Try inserting these data and run your Query, Its not supposed to return a
match. But it returning a match.
insert #data([answer], [wordCount], [word] ) select 'Tenth', 4, 'a'
insert #data([answer], [wordCount], [word] ) select 'Tenth', 4, 'a'
insert #data([answer], [wordCount], [word] ) select 'Tenth', 4, 'b'
insert #data([answer], [wordCount], [word] ) select 'Tenth', 4, 'b'
insert #match([word] ) select 'a'
insert #match([word] ) select 'a'
insert #match([word] ) select 'a'
insert #match([word] ) select 'b'
- Sha Anand
Petar,
read carefully the query conditions:
>> 'first' for test #1
>> 'second' for test #2
>> 'third' for test #3
definitly need <b>HAVING</b> some sleep tonight...
Regards,
Petar Atanasov
http:/a-wake.net
You guys are amazing! But not quite.... I though Sha had it but the
following test case breaks his solution:
insert @data([answer], [wordCount], [word] ) select 'eleventh',
3,'burns'
insert @data([answer], [wordCount], [word] ) select 'eleventh',
3,'gracie'
With this additional test case a @match table containing 'george' and
'burns' also matches to 'gracie', 'burns' in @data (not desired, only
want an exact match). It seems you have to join @match and @data
tables on [word] but that you'll need to group on respective identity
fields so each word occurance appears a single time on either side of
the join (for a specific answer)?
More ideas?
SELECT A.answer
FROM (SELECT answer, wordCount, word,
COUNT(*) as Repeats
FROM @data
WHERE wordCount =
(select count(*) from @match)
GROUP BY answer, wordCount, word) as A
JOIN (SELECT word, count(*) as Repeats
FROM @match
GROUP BY word) as B
ON A.word = B.word
AND A.Repeats = B.Repeats
GROUP BY A.answer, A.wordCount
HAVING SUM(B.Repeats) = A.WordCount
Roy Harvey
Beacon Falls, CT
Most excellent Roy! Very insightful -- not sure I would have found
that answer in a thousand years. What's the title of your book?

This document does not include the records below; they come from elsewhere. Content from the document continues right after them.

(** [JSON.parse(s)]; [None] when it throws a SyntaxError. *)
Definition JSON_parse (s : string) : option json :=
  match parse_value (2 * String.length s + 2) s with
  | Some (v, rest) => if is_empty (skip is_ws rest) then Some v else None
  | None => None
  end.

(** *** Operators *)

(** ToBoolean. *)
Definition truthy (v : json) : bool :=
  match v with
  | JNull => false
  | JBool b => b
  | JNum m _ => negb (m =? 0)
  | JStr s => negb (is_empty s)
  | JArr _ | JObj _ => true
  end.

Fixpoint assoc (k : string) (fs : list (string * json)) : jsval :=
  match fs with
  | [] => None
  | (k', v) :: r => if String.eqb k' k then Some v else assoc k r
  end.

(** [v.k] for a property name [k] that no prototype defines ([name],
    [score], [accuracy], [efficiency], [date]): an own property of an
    object, [undefined] on any other value but [null], where it throws. *)
Definition get_prop (v : json) (k : string) : option jsval :=
  match v with
  | JNull => None
  | JObj fs => Some (assoc k fs)
  | _ => Some None
  end.

(** ToString of a JSON value (an array joins its elements, [null] ones as
    the empty string; an object is [[object Object]]). *)
Fixpoint to_string (v : json) : string :=
  match v with
  | JNull => "null"
  | JBool true => "true"
  | JBool false => "false"
  | JNum m k => print_num m k
  | JStr s => s
  | JArr l => join "," (map (fun x => match x with JNull => EmptyString | _ => to_string x end) l)
  | JObj _ => "[object Object]"
  end.

(** StringToNumber on decimal literals: the empty or blank string is 0, a
    JSON-style decimal literal (a leading [+] allowed) is its value, and
    anything else is NaN ([None]). The hexadecimal, octal and binary
    literals, [Infinity] and the forms [.5] and [5.] are not modelled. *)
Definition string_to_number (s : string) : option (Z * nat) :=
  let s := skip is_str_ws s in
  if is_empty s then Some (0, O) else
  let s := match s with String "+" r => r | _ => s end in
  match parse_number s with
  | Some (JNum m k, rest) => if is_empty (skip is_str_ws rest) then Some (m, k) else None
  | _ => None
  end.

(** ToNumber; [None] is NaN. *)
Definition to_number (v : json) : option (Z * nat) :=
  match v with
  | JNull => Some (0, O)
  | JBool true => Some (1, O)
  | JBool false => Some (0, O)
  | JNum m k => Some (m, k)
  | JStr s => string_to_number s
  | JArr _ | JObj _ => string_to_number (to_string v)
  end.

(** [n <= v] for an integer [n]: false when [v] is not a number. *)
Definition int_le (n : Z) (v : json) : bool :=
  match to_number v with
  | Some (m, k) => n * 10 ^ Z.of_nat k <=? m
  | None => false
  end.

(** *** Integers and infinities *)

(** What [parseInt] hands to the handler when it is not NaN, and what the
    store keeps as a score: an integer, or an infinity. [parseInt] returns
    [Infinity] for a run of digits beyond the range of a double (more than
    308 digits), and [isNaN] lets it pass. An integer is idealised as the
    JSON numbers are: it is exact and prints in plain decimal notation,
    which is what JavaScript and the store do for the magnitudes below
    [2^53] ([safe_integer]). *)
Inductive number : Type :=
| Int (z : Z)
| Inf (negative : bool).

Coercion Int : Z >-> number.

#[global] Instance number_eq_dec : EqDecision number.
Proof. solve_decision. Defined.

Definition is_finite (n : number) : bool :=
  match n with
  | Int _ => true
  | Inf _ => false
  end.

(** An integer that a double holds exactly, and whose neighbours it holds
    as well. *)
Definition safe_integer (n : number) : bool :=
  match n with
  | Int z => Z.abs z <? 2 ^ 53
  | Inf _ => false
  end.

(** The number as a property of an object that [JSON.stringify] writes:
    an infinity is written [null]. *)
Definition num_json (n : number) : json :=
  match n with
  | Int z => JInt z
  | Inf _ => JNull
  end.

(** [parseInt(n)] for a number: of its string form, which for an infinity
    is [Infinity] or [-Infinity] and has no digit. *)
Definition parseInt_number (n : number) : option Z :=
  match n with
  | Int z => Some z
  | Inf _ => None
  end.

(** [n <= v]: false when [v] is not a number; [to_number] gives no
    infinity, so [Infinity] is below no value and [-Infinity] below every
    number. *)
Definition num_le (n : number) (v : json) : bool :=
  match n with
  | Int z => int_le z v
  | Inf negative =>
      match to_number v with
      | Some _ => negative
      | None => false
      end
  end.

(** [a < b] on numbers. *)
Definition num_ltb (a b : number) : bool :=
  match a, b with
  | Int x, Int y => x <? y
  | Int _, Inf negative => negb negative
  | Inf negative, Int _ => negative
  | Inf x, Inf y => x && negb y
  end.

Definition num_lt (a b : number) : Prop := num_ltb a b.

Definition num_max (a b : number) : number := if num_ltb a b then b else a.

End JS.


(** ** The store *)

(** The handler talks to a Redis server (Upstash) that is not part of the
    repository. This module is a model of the commands it issues, after the
    Redis command reference: keys hold a string or a sorted set, a sorted set
    maps each member to its score and is ordered by ascending score, members
    of equal score by ascending byte order, and a command on a key of the
    other type fails. A score is a double: the handler writes integers and
    infinities ([JS.number]), and the store replies an infinity as [inf] or
    [-inf]. *)

Module Redis.

Inductive rvalue : Type :=
| RString (s : string)
| RZSet (z : gmap string JS.number).

Notation store := (gmap string rvalue).

(** A sorted set: its members and their scores. *)
Notation zset := (gmap string JS.number).

(** An element of a sorted set: the member and its score. *)
Notation elt := (string * JS.number)%type.

Definition str_ltb (a b : string) : bool :=
  match String_as_OT.compare a b with Lt => true | _ => false end.

(** The order of a sorted set: by score, then by member. *)
Definition elt_leb (a b : elt) : bool :=
  JS.num_ltb a.2 b.2 || (bool_decide (a.2 = b.2) && negb (str_ltb b.1 a.1)).

Definition elt_le (a b : elt) : Prop := elt_leb a b.

#[global] Instance elt_le_dec : RelDecision elt_le.
Proof. intros a b. unfold elt_le. apply _. Defined.

(** The elements from the lowest (rank 0) to the highest. *)
Definition zset_asc (z : zset) : list elt :=
  merge_sort elt_le (map_to_list z).

(** The elements from the highest (reverse rank 0) to the lowest. *)
Definition zset_desc (z : zset) : list elt := reverse (zset_asc z).

(** The index range [start .. stop] of a sequence of [len] elements, as the
    first index and the number of elements: a negative index counts from the
    end, [stop] is clamped to the last element, and the range is empty when
    [start] is past [stop] or past the end. *)
Definition range_bounds (len : nat) (start stop : Z) : nat * nat :=
  let n := Z.of_nat len in
  let start := if start <? 0 then Z.max 0 (start + n) else start in
  let stop := if stop <? 0 then stop + n else stop in
  let stop := Z.min stop (n - 1) in
  if stop <? start then (O, O) else (Z.to_nat start, Z.to_nat (stop - start + 1)).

And thanks again everyone.
>What's the title of your book?
"Solving Obscure Problems Created by Strange Database Designs Through
Clever SQL Coding"
8-)
Dataphor - Simplifying Relational Division
http://beyondsql.blogspot.com/2007/07/dataphor-simplifying-relational.html
I've used this problem as an example.